Normally, forecasts of 10% earnings growth -- such as the one made recently by General Electric (NYSE: GE) -- wouldn't cause a celebration. But in such volatile times, GE's stable and sturdy earnings should provide support for the stock and lead the shares down a bullish path by year's end.

First, a little background. GE has historically commanded a 20% premium to the S&P 500. At its current price, though, it is selling for only around 14 times its 2008 estimated per-share earnings -- a slight discount to the S&P 500.

If one further considers that GE shares currently offer a 3.5% dividend yield -- and that the company has increased its dividend every year since 1975 -- the stock looks that much more attractive.

These two factors are precursors to the real reason I am bullish on General Electric: I like its potential to sell a widening array of products to international markets -- especially the energy sector.

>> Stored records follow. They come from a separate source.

Lemma nibble_nibble_char d : 0 <= d < 16 -> nibble (nibble_char d) = Some d.
Proof. revert d. by apply nibble_cases. Qed.

Lemma nibble_char_hex d : 0 <= d < 16 -> is_hex_digit (nibble_char d) = true.
Proof. revert d. by apply nibble_cases. Qed.

Lemma hex_decode_encode b : Forall is_u8 b -> hex_decode (hex_encode b) = Some b.
Proof.
  induction 1 as [|x b Hx _ IH]; simpl; [done|].
  assert (0 <= x / 16 < 16) by (split; [apply Z.div_pos; width_lia | apply Z.div_lt_upper_bound; width_lia]).
  pose proof (Z.mod_pos_bound x 16 ltac:(lia)). rewrite !nibble_nibble_char, IH by done.
  do 2 f_equal. pose proof (Z.div_mod x 16 ltac:(lia)). lia.
Qed.

Lemma hex_encode_alphabet b :
  Forall is_u8 b -> Forall (fun c => is_hex_digit c = true) (String.list_ascii_of_string (hex_encode b)).
Proof.
  induction 1 as [|x b Hx _ IH]; simpl; [done|].
  assert (0 <= x / 16 < 16) by (split; [apply Z.div_pos; width_lia | apply Z.div_lt_upper_bound; width_lia]).
  pose proof (Z.mod_pos_bound x 16 ltac:(lia)). repeat constructor; [by apply nibble_char_hex..| done].
Qed.

(** A character of ASCII that is not a space. *)
Definition is_plain (c : ascii) : bool := negb (is_space c) && (nat_of_ascii c <? 128)%nat.

Lemma chars_plain s :
  Forall (fun c => is_plain c = true) (String.list_ascii_of_string s) ->
  Forall (fun ch => is_white ch = false) (chars s) /\ String.concat "" (chars s) = s /\
  match chars s with g :: _ => continues g = false | [] => True end.
Proof.
  induction s as [|c s IH]; simpl; [done|]. intros Hf. inversion Hf as [|? ? Hc Hs]; subst.
  destruct (IH Hs) as (Hw & Hcat & Hg). unfold is_plain in Hc. apply andb_true_iff in Hc as [Hc1 Hc2].
  apply negb_true_iff in Hc1. apply Nat.ltb_lt in Hc2.
  assert (Hcont : forall s', continues (String c s') = false).
  { intros s'. unfold continues. destruct (Nat.leb_spec 128 (nat_of_ascii c)); [lia|done]. }
  destruct (chars s) as [|g gs].
  { simpl in *. subst s. split_and!; [by repeat constructor|done|apply (Hcont EmptyString)]. }
  rewrite Hg. split_and!; [by constructor| |apply (Hcont EmptyString)].
  rewrite <- Hcat. simpl. by destruct gs.
Qed.

Lemma drop_white_id cs : Forall (fun ch => is_white ch = false) cs -> drop_white cs = cs.
Proof. by destruct 1 as [|c cs Hc _]; simpl; [|rewrite Hc]. Qed.

Lemma trim_id s : Forall (fun c => is_plain c = true) (String.list_ascii_of_string s) -> trim s = s.
Proof.
  intros Hf. destruct (chars_plain s Hf) as (Hw & Hcat & _). unfold trim.
  rewrite (drop_white_id _ Hw), drop_white_id by by apply Forall_reverse. by rewrite reverse_involutive.
Qed.

Lemma hex_digit_plain c : is_hex_digit c = true -> is_plain c = true.
Proof. by destruct c as [[] [] [] [] [] [] [] []]. Qed.

Lemma trim_0x_hex s : Forall (fun c => is_hex_digit c = true) (String.list_ascii_of_string s) -> trim_0x s = s.
Proof.
  intros Hf. destruct s as [|c [|c' s]]; [done| |].
  - by destruct c as [[] [] [] [] [] [] [] []].
  - inversion Hf as [|? ? _ Hs]; subst. inversion Hs as [|? ? Hc _]; subst.
    destruct c as [[] [] [] [] [] [] [] []]; try done;
      by destruct c' as [[] [] [] [] [] [] [] []].
Qed.

Lemma trim_hex_encode b : Forall is_u8 b -> trim_0x (trim (hex_encode b)) = hex_encode b.
Proof.
  intros Hb. pose proof (hex_encode_alphabet b Hb) as Hf. rewrite trim_id; [by apply trim_0x_hex|].
  eapply Forall_impl; [exact Hf|]. apply hex_digit_plain.
Qed.

End Text.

It would be easy to concentrate on the high-growth markets of India and China -- and GE will grow in these markets -- but keep your eye on GE's fast-growing Middle Eastern operations. Sales from this region and Africa will reach $8 billion in 2008, compared to only $6 billion from China in 2007.

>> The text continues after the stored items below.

(** [entry]: the stats of a miner, created when absent. *)
Definition entry (a : Address) (m : t) : MinerStats := default MinerStats_default (shard a m !! a).

Definition record_share (miner : Address) (difficulty now now_ms : Z) (m : t) : t :=
  let s := entry miner m in
  let s' := {| work := wrap_u64 (work s + difficulty); shares := wrap_u64 (shares s + 1);
               last_share_ms := now_ms |} in
  {| shards := <[shard_of miner := <[miner := s']> (shard miner m)]> (shards m);
     hashrate_window := observe difficulty now (hashrate_window m);
     live_sessions := live_sessions m; total_work := wrap_u64 (total_work m + difficulty);
     upstream_connected := upstream_connected m;
     upstream_last_change_unix_ms := upstream_last_change_unix_ms m;
     upstream_consecutive_failures := upstream_consecutive_failures m;
     upstream_submit_rejects_total := upstream_submit_rejects_total m;
     upstream_submit_accepts_total := upstream_submit_accepts_total m |}.

Definition miner_snapshot (a : Address) (m : t) : option MinerStats := shard a m !! a.

Definition hashrate (now : Z) (m : t) : f64 := read now (hashrate_window m).

Definition with_sessions (m : t) (n : Z) : t :=
  {| shards := shards m; hashrate_window := hashrate_window m; live_sessions := n;
     total_work := total_work m; upstream_connected := upstream_connected m;
     upstream_last_change_unix_ms := upstream_last_change_unix_ms m;
     upstream_consecutive_failures := upstream_consecutive_failures m;
     upstream_submit_rejects_total := upstream_submit_rejects_total m;
     upstream_submit_accepts_total := upstream_submit_accepts_total m |}.

Definition session_opened (m : t) : t := with_sessions m (wrap_i64 (live_sessions m + 1)).
Definition session_closed (m : t) : t := with_sessions m (wrap_i64 (live_sessions m - 1)).
Definition active_miners (m : t) : Z := Z.max (live_sessions m) 0.

(** ** The window against the history

    [chron]: the ring in chronological order, oldest bucket first. *)

Definition chron (w : WindowedHashrate) : list (Z * Z) :=
  drop (S (head w)) (buckets w) ++ take (S (head w)) (buckets w).

(** All buckets ever opened, the newest first, each with the work it received. *)
Fixpoint history (now0 : Z) (obs : list (Z * Z)) : list (Z * Z) :=
  match obs with
  | [] => replicate NUM_BUCKETS (now0 - HASHRATE_WINDOW, 0)
  | (work, now) :: obs' =>
      match history now0 obs' with
      | (t0, w0) :: h => if duration_since now t0 <? BUCKET then (t0, w0 + work) :: h
                         else (now, work) :: (t0, w0) :: h
      | [] => [(now, work)]
      end
  end.

(** The ring after the same observations, the latest first. *)
Definition observed (now0 : Z) (obs : list (Z * Z)) : WindowedHashrate :=
  foldr (fun o w => observe o.1 o.2 w) (WindowedHashrate_new now0) obs.

(** Observations in order of time, of [u64] work whose sum is a [u64]. *)
Fixpoint timely (now0 : Z) (obs : list (Z * Z)) : Prop :=
  match obs with
  | [] => True
  | (work, now) :: obs' =>
      0 <= work /\ timely now0 obs'
      /\ match obs' with [] => now0 <= now | (_, now') :: _ => now' <= now end
  end.

Definition total_observed (obs : list (Z * Z)) : Z := foldr (fun o acc => o.1 + acc) 0 obs.

(** Work in the buckets opened at or after, and strictly after, a time. *)
Definition work_since (c : Z) (h : list (Z * Z)) : Z := sum_work (filter (fun b => c <= b.1) h).
Definition work_after (c : Z) (h : list (Z * Z)) : Z := sum_work (filter (fun b => c < b.1) h).

(** The work of the shares observed at or after a time. *)
Definition shares_since (c : Z) (obs : list (Z * Z)) : Z :=
  foldr (fun o acc => (if c <=? o.2 then o.1 else 0) + acc) 0 obs.

Definition wf (w : WindowedHashrate) : Prop :=
  length (buckets w) = NUM_BUCKETS /\ (head w < NUM_BUCKETS)%nat.

(** ** Lemmas *)

(** The newest bucket of the ring is the head. *)
Lemma chron_head w x :
  buckets w !! head w = Some x ->
  chron w = (drop (S (head w)) (buckets w) ++ take (head w) (buckets w)) ++ [x].
Proof. intros Hx. unfold chron. by rewrite (take_S_r _ _ _ Hx), app_assoc. Qed.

Moreover, these markets are expected to grow even faster in the years ahead -- demand for electricity alone in the region is estimated to grow 60% through 2015. And General Electric, because of its diverse energy offerings, is well positioned to meet that demand.

If a country wishes to pursue nuclear power (which the U.S. appears on the verge of doing), General Electric can meet that demand as well with a new, advanced nuclear reactor. On the other hand, if a country desires cleaner, more sustainable approaches to energy production, it is equally well positioned on that front.

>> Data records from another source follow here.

(* ===== verification/Stratum.v ===== *)
(** Targets, blobs and hashes: pool-core/src/stratum.rs and randomx-verify/src/lib.rs.

    The RandomX function is a parameter, reached through the trait [Verifier]; a
    hash is the list of its 32 bytes. *)
From Stdlib Require Import Znumtheory Zpow_facts.
From S2P Require Import Prelude Hex.

Module Stratum.

Definition NONCE_OFFSET : nat := 39.
Definition NONCE_LEN : nat := 4.

Inductive BlobError : Type :=
| TooShort (n : nat)
| BadHex
| BadNonceLen.

(** [copy_from_slice] into the range that starts at [off]. *)
Definition splice (off : nat) (b src : list Z) : list Z :=
  take off b ++ src ++ drop (off + length src) b.

Section Blobs.
Context `{Hx : Hex}.

Definition diff_to_target_hex (difficulty : Z) : string :=
  let target :=
    if difficulty =? 0 then u32_max
    else let t := u32_max / difficulty in
         if t >? u32_max then u32_max else wrap_u32 t in
  encode (to_le_bytes 4 target).

(** The error is [FromHexError], only ever mapped away by the caller. *)
Definition target_hex_to_diff (target_hex : string) : option Z :=
  match decode target_hex with
  | None => None
  | Some bytes =>
      match length bytes with
      | 4%nat | 8%nat =>
          let target := from_le_bytes bytes in
          Some (if target =? 0 then u64_max else u32_max / Z.max target 1)
      | _ => None
      end
  end.

Definition assemble_blob_with_nonce (blob_hex nonce_hex : string) : result BlobError (list Z) :=
  match decode blob_hex with
  | None => Err BadHex
  | Some blob =>
      match decode nonce_hex with
      | None => Err BadHex
      | Some nonce =>
          if (length blob <? NONCE_OFFSET + NONCE_LEN)%nat then Err (TooShort (length blob))
          else if negb (length nonce =? NONCE_LEN)%nat then Err BadNonceLen
          else Ok (splice NONCE_OFFSET blob nonce)
      end
  end.

End Blobs.

(** The difficulty check, on the last eight of the 32 bytes. *)
Definition leading (hash : list Z) : Z := from_le_bytes (drop 24 hash).

Definition meets_difficulty (hash : list Z) (difficulty : Z) : bool :=
  if difficulty =? 0 then true
  else (leading hash =? 0) || (u64_max / difficulty >=? leading hash).

(** [Verifier::hash]: the RandomX hash of a blob under a seed. *)
Definition Verifier : Type := list Z -> list Z -> anyhow (list Z).

(** [StubVerifier]: the bytes of the blob folded into 32 by exclusive or. *)
Definition stub_hash : Verifier := fun _ blob =>
  Ok (foldl (fun out '(i, b) => alter (fun x => Z.lxor x b) (i mod 32)%nat out) (replicate 32 0) (imap pair blob)).

Inductive VerifyError : Type := BelowDifficulty | RandomX (e : string).

(** [CachedVerifier::verify_share], with the seed it remembers. *)
Definition cached_verify_share (inner : Verifier) (last_seed : option (list Z)) (seed blob : list Z) (difficulty : Z)
    : result VerifyError (list Z) * option (list Z) :=
  let last' := if decide (last_seed = Some seed) then last_seed else Some seed in
  (match inner seed blob with
   | Err e => Err (RandomX e)
   | Ok h => if negb (meets_difficulty h difficulty) then Err BelowDifficulty else Ok h
   end, last').

(** A well-formed hash. *)
Definition is_hash (h : list Z) : Prop := length h = 32%nat /\ Forall is_u8 h.

Lemma meets_zero_or_mul hash d :
  1 <= d -> meets_difficulty hash d = true <-> leading hash = 0 \/ leading hash * d <= u64_max.
Proof.
  intros Hd. unfold meets_difficulty. destruct (Z.eqb_spec d 0) as [|_]; [lia|].
  rewrite orb_true_iff, Z.geb_le, Z.eqb_eq. split; intros [?|?]; auto; right.
  - pose proof (Z.mul_div_le u64_max d). nia.
  - apply Z.div_le_lower_bound; lia.
Qed.

Lemma leading_range hash : is_hash hash -> is_u64 (leading hash).
Proof.
  intros [Hl Hb]. pose proof (from_le_bytes_range (drop 24 hash) (Forall_drop _ _ _ Hb)) as H.
  rewrite length_drop, Hl in H. unfold leading. change (256 ^ Z.of_nat (32 - 24)) with (2 ^ 64) in H. width_lia.
Qed.

Lemma leading_div hash : is_hash hash -> leading hash = from_le_bytes hash / 2 ^ 192.
Proof.
  intros [Hl Hb]. pose proof (from_le_bytes_range (take 24 hash) (Forall_take _ _ _ Hb)) as H.
  rewrite length_take, Hl in H. change (256 ^ Z.of_nat (24 `min` 32)) with (2 ^ 192) in H.
  rewrite <- (take_drop 24 hash) at 2. rewrite from_le_bytes_app, length_take, Hl.
  change (256 ^ Z.of_nat (24 `min` 32)) with (2 ^ 192).
  rewrite Z.mul_comm, Z.div_add, Z.div_small by lia. done.
Qed.

Lemma meets_difficulty_antitone hash d d' :
  is_hash hash -> 0 <= d <= d' -> meets_difficulty hash d' = true -> meets_difficulty hash d = true.
Proof.
  intros Hh Hd. destruct (Z.eqb_spec d 0) as [->|Hne]; [done|].
  rewrite !meets_zero_or_mul by lia. pose proof (leading_range hash Hh). intros [?|?]; auto.
  right. unfold in_range in *. nia.
Qed.

Section Laws.
Context {Hx : Hex} {HL : HexLaws Hx}.

(** The target of a difficulty, as an integer. *)
Definition target_of (d : Z) : Z := if d =? 0 then u32_max else u32_max / d.

Lemma target_of_range d : 0 <= d -> 0 <= target_of d <= u32_max.
Proof.
  intros Hd. unfold target_of. destruct (Z.eqb_spec d 0); [width_lia|].
  split; [apply Z.div_pos; width_lia|]. apply Z.div_le_upper_bound; width_lia.
Qed.

Lemma target_decodes d :
  0 <= d -> target_hex_to_diff (diff_to_target_hex d) =
            Some (if target_of d =? 0 then u64_max else u32_max / target_of d).
Proof.
  intros Hd. pose proof (target_of_range d Hd) as Ht.
  assert (He : diff_to_target_hex d = encode (to_le_bytes 4 (target_of d))).
  { unfold diff_to_target_hex, target_of in *. destruct (d =? 0); [done|].
    destruct (Z.gtb_spec (u32_max / d) u32_max); [lia|]. unfold wrap_u32. rewrite Z.mod_small; [done|width_lia]. }
  rewrite He. unfold target_hex_to_diff. rewrite hl_roundtrip by apply to_le_bytes_u8.
  rewrite to_le_bytes_length, from_to_le_bytes by (change (256 ^ Z.of_nat 4) with (2 ^ 32); width_lia).
  f_equal. destruct (Z.eqb_spec (target_of d) 0); [done|]. f_equal. lia.
Qed.

End Laws.

(** The difficulty read back from a target is at least the one it was made from. *)
Lemma target_back (Hx : Hex) (HL : HexLaws Hx) d :
  is_u64 d ->
  exists d', target_hex_to_diff (diff_to_target_hex d) = Some d' /\ d <= d' /\ (1 <= d <= 65535 -> d' = d).
Proof.
  intros Hd. rewrite target_decodes by (unfold in_range in Hd; lia). eexists. split; [done|]. split.
  - pose proof (target_of_range d ltac:(unfold in_range in Hd; lia)).
    destruct (Z.eqb_spec (target_of d) 0); [width_lia|]. apply Z.div_le_lower_bound; [lia|].
    unfold target_of in *. destruct (Z.eqb_spec d 0) as [->|]; [lia|].
    pose proof (Z.mul_div_le u32_max d). unfold in_range in Hd. nia.
  - intros Hs. unfold target_of. destruct (Z.eqb_spec d 0); [lia|].
    pose proof (Z.div_mod u32_max d ltac:(lia)) as Hdm. pose proof (Z.mod_pos_bound u32_max d ltac:(lia)).
    assert (d <= u32_max / d) by (apply Z.div_le_lower_bound; unfold u32_max; nia).
    destruct (Z.eqb_spec (u32_max / d) 0); [lia|].
    symmetry. apply (Z.div_unique _ _ _ (u32_max mod d)); lia.
Qed.

(** The target sent for a difficulty never asks less of the miner than the
    pool checks: the difficulty read back from the target is at least the difficulty
    it was made from (equal up to 65535), so a hash good enough for the target is
    good enough for the pool. *)
Lemma target_roundtrip (Hx : Hex) (HL : HexLaws Hx) d :
  is_u64 d ->
  exists d', target_hex_to_diff (diff_to_target_hex d) = Some d' /\ d <= d' /\
    (1 <= d <= 65535 -> d' = d) /\
    (forall hash, is_hash hash -> meets_difficulty hash d' = true -> meets_difficulty hash d = true).
Proof.
  intros Hd. destruct (target_back Hx HL d Hd) as (d' & Ht & Hle & Hs). exists d'. split_and!; auto.
  intros hash Hh. apply meets_difficulty_antitone; [done|]. unfold in_range in Hd. lia.
Qed.

(** The documented target of a difficulty. *)
Definition target (d : Z) : Z := 2 ^ 256 / d.

(** A hash exactly at the quotient has no low bits. *)
Lemma exact_target h d : 1 <= d <= u64_max -> h * d = 2 ^ 256 -> h / 2 ^ 192 * d = 2 ^ 64.
Proof.
  intros Hd E. destruct (Zdivide_power_2 d 2 256) as [m ->]; [lia|lia|apply prime_2|by exists h|].
  assert (Hm : 0 <= m < 64).
  { split; [destruct (Z.neg_nonneg_cases m) as [Hn|]; [rewrite (Z.pow_neg_r 2 m Hn) in Hd; lia|done]|].
    apply (Z.pow_lt_mono_r_iff 2); unfold u64_max in Hd; lia. }
  assert (h = 2 ^ (64 - m) * 2 ^ 192) as ->.
  { apply (Z.mul_cancel_r _ _ (2 ^ m)); [lia|]. rewrite E, <- !Z.pow_add_r by lia. f_equal. lia. }
  rewrite Z.div_mul, <- Z.pow_add_r by lia. f_equal. lia.
Qed.

(** C34: the fast difficulty check against the documented one, by which a hash is good when it
    is at most [floor(2^256 / d)], for a difficulty other than zero.  The check reads the
    top 64 bits of the hash and passes exactly when their product with the difficulty fits 64
    bits.  It passes every good hash but one, the hash [h] with [h * d = 2^256], which is
    there for a difficulty that is a power of two; and a hash it passes is less than
    [2^192] above the target. *)
Theorem meets_difficulty_spec hash d :
  is_hash hash -> 1 <= d <= u64_max ->
  (meets_difficulty hash d = true <-> leading hash * d <= u64_max) /\
  (from_le_bytes hash <= target d -> meets_difficulty hash d = negb (from_le_bytes hash * d =? 2 ^ 256)) /\
  (meets_difficulty hash d = true -> from_le_bytes hash < target d + 2 ^ 192).
Proof.
  intros Hh Hd. pose proof (leading_range hash Hh) as Hr. pose proof (leading_div hash Hh) as Hl.
  assert (Heq : meets_difficulty hash d = true <-> leading hash * d <= u64_max).
  { rewrite meets_zero_or_mul by lia. split; [intros [->|?]|]; auto; width_lia. }
  pose proof (Z.div_mod (from_le_bytes hash) (2 ^ 192) ltac:(lia)) as Hdm. rewrite <- Hl in Hdm.
  pose proof (Z.mod_pos_bound (from_le_bytes hash) (2 ^ 192) ltac:(lia)) as Hmod.
  set (h := from_le_bytes hash) in *. set (x := leading hash) in *. unfold target. split; [done|]. split.
  - intros Ht. assert (h * d <= 2 ^ 256).
    { pose proof (Z.mul_div_le (2 ^ 256) d ltac:(lia)). nia. }
    unfold u64_max in *. destruct (Z.eqb_spec (h * d) (2 ^ 256)) as [E|E]; simpl; [|apply Heq; nia].
    apply not_true_iff_false. rewrite Heq, Hl. rewrite (exact_target h d) by (unfold u64_max; lia). lia.
  - rewrite Heq. intros Hx. assert (x * 2 ^ 192 <= 2 ^ 256 / d); [|lia].
    apply Z.div_le_lower_bound; unfold u64_max in *; nia.
Qed.

(** The assembled blob is the template with exactly the four nonce bytes
    replaced, so it decodes the template on every other byte and different nonces
    give different blobs; it fails exactly on bad text, a template shorter than 43
    bytes or a nonce that is not four bytes. *)
Theorem assemble_blob_spec (Hx : Hex) blob_hex nonce_hex b n :
  decode blob_hex = Some b -> decode nonce_hex = Some n ->
  (forall r, assemble_blob_with_nonce blob_hex nonce_hex = Ok r ->
     length r = length b /\ take 4 (drop 39 r) = n /\
     (forall i, (i < 39 \/ 43 <= i)%nat -> r !! i = b !! i)) /\
  (is_ok (assemble_blob_with_nonce blob_hex nonce_hex) = true <-> (43 <= length b)%nat /\ length n = 4%nat).
Proof.
  intros Hb Hn. unfold assemble_blob_with_nonce. rewrite Hb, Hn. unfold NONCE_OFFSET, NONCE_LEN.
  destruct (Nat.ltb_spec (length b) (39 + 4)); [split; [done|split; [done|intros [? ?]; lia]]|].
  destruct (Nat.eqb_spec (length n) 4) as [E|]; simpl; [|split; [done|split; [done|intros [? ?]; lia]]].
  split; [|split; [intros _; lia|done]]. intros r [= <-]. unfold splice. rewrite E. split_and!.
  - rewrite !length_app, length_take, length_drop. lia.
  - rewrite drop_app_ge by (rewrite length_take; lia). rewrite length_take_le by lia.
    rewrite Nat.sub_diag, drop_0, take_app_le, take_ge by lia. done.
  - intros i [Hi|Hi].
    + rewrite lookup_app_l by (rewrite length_take; lia). by rewrite lookup_take_lt by lia.
    + rewrite lookup_app_r by (rewrite length_take; lia). rewrite length_take_le by lia.
      rewrite lookup_app_r by lia. rewrite lookup_drop. f_equal. lia.
Qed.

Lemma sample_is_hash : is_hash (replicate 31 0 ++ [1]).
Proof. split; [done|]. repeat constructor; vm_compute; discriminate. Qed.

Lemma meets_difficulty_spec_witness :
  let hash := replicate 31 0 ++ [1] in
  meets_difficulty hash 255 = true /\ meets_difficulty hash 257 = false /\
  from_le_bytes hash < target 255 + 2 ^ 192 /\
  from_le_bytes hash <= target 256 /\ meets_difficulty hash 256 = negb (from_le_bytes hash * 256 =? 2 ^ 256).
Proof.
  split; [by vm_compute|]. split; [by vm_compute|]. split.
  - apply (meets_difficulty_spec (replicate 31 0 ++ [1]) 255 sample_is_hash); [unfold u64_max; lia|by vm_compute].
  - split; [by vm_compute|]. apply (meets_difficulty_spec (replicate 31 0 ++ [1]) 256 sample_is_hash); [unfold u64_max; lia|by vm_compute].
Defined.

(** The hash equal to the target of a power of two is refused. *)
Example target_itself_refused :
  let hash := replicate 31 0 ++ [1] in from_le_bytes hash = target 256 /\ meets_difficulty hash 256 = false.
Proof. by vm_compute. Qed.

Definition sample_blob : string := encode (Hex := text_hex) (replicate 76 7).

Lemma sample_blob_decodes : decode (Hex := text_hex) sample_blob = Some (replicate 76 7).
Proof. by vm_compute. Qed.

Lemma assemble_blob_spec_witness :
  (forall r, assemble_blob_with_nonce (Hx := text_hex) sample_blob "01020304" = Ok r ->
     length r = length (replicate 76 7) /\ take 4 (drop 39 r) = [1; 2; 3; 4] /\
     (forall i, (i < 39 \/ 43 <= i)%nat -> r !! i = replicate 76 7 !! i)) /\
  (is_ok (assemble_blob_with_nonce (Hx := text_hex) sample_blob "01020304") = true <->
   (43 <= length (replicate 76 7))%nat /\ length [1; 2; 3; 4] = 4%nat).
Proof. exact (assemble_blob_spec text_hex sample_blob "01020304" (replicate 76 7) [1; 2; 3; 4] sample_blob_decodes eq_refl). Defined.

End Stratum.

Two weeks ago, GE announced it would bolster by 50%, to $6 billion, its annual investment in renewable energies. Forward-looking General Electric, already a leader in wind power domestically, recently opened a wind turbine manufacturing plant in China to meet demand there.

GE also ventured deeper into solar power with its investment last year in thin-film photovoltaics company, PrimeStar Solar. The move strengthens GE's spot in this fast-growing space and ultimately helps it position itself well against high-flying and solar-focused manufacturers such as Suntech Power (NYSE: STP) and First Solar (Nasdaq: FSLR).

Add GE's strong commitment to research and development, and it is clear that after six long years of flat-lined stock growth, Chairman of the board and CEO Jeff Immelt is ready to take his company on a bullish ride.

Read the bear argument
My argument is solid, but it's not the only one to be made. Fool Ryan Fuhrmann is the bear in today's Duel. Read his argument and then my rebuttal below.

Bull rebuttal
After reading my esteemed colleague's bearish outlook on GE, I was reminded of that popular past and present political probe: Where's the beef?

Sure, GE's financial services division is operating in tenuous times, but as my colleague himself mentions, the division has a stable history. Moreover, the company exited its subprime mortgage business last year after suffering heavy losses on it. In doing so, it also limited exposure to the continuing turmoil in the subprime mortgage market.

Regarding Ryan's concerns about cash flow, again, I'd urge calmness. The company has plenty of money to fund acquisitions, pay a healthy dividend, and even repurchase additional stock.

Lastly, the comparison to 3M (NYSE: MMM) is fair, but it hardly merits a bearish outlook. In my initial argument, I emphasized GE's exposure to the explosive energy opportunities in emerging markets. I could just as easily have pointed out the company's ongoing strength in health care, rail, and aviation.

Alas, I did not because I am convinced there is plenty of meat -- er, I mean, beef -- on GE's energy plate to fuel a bullish run.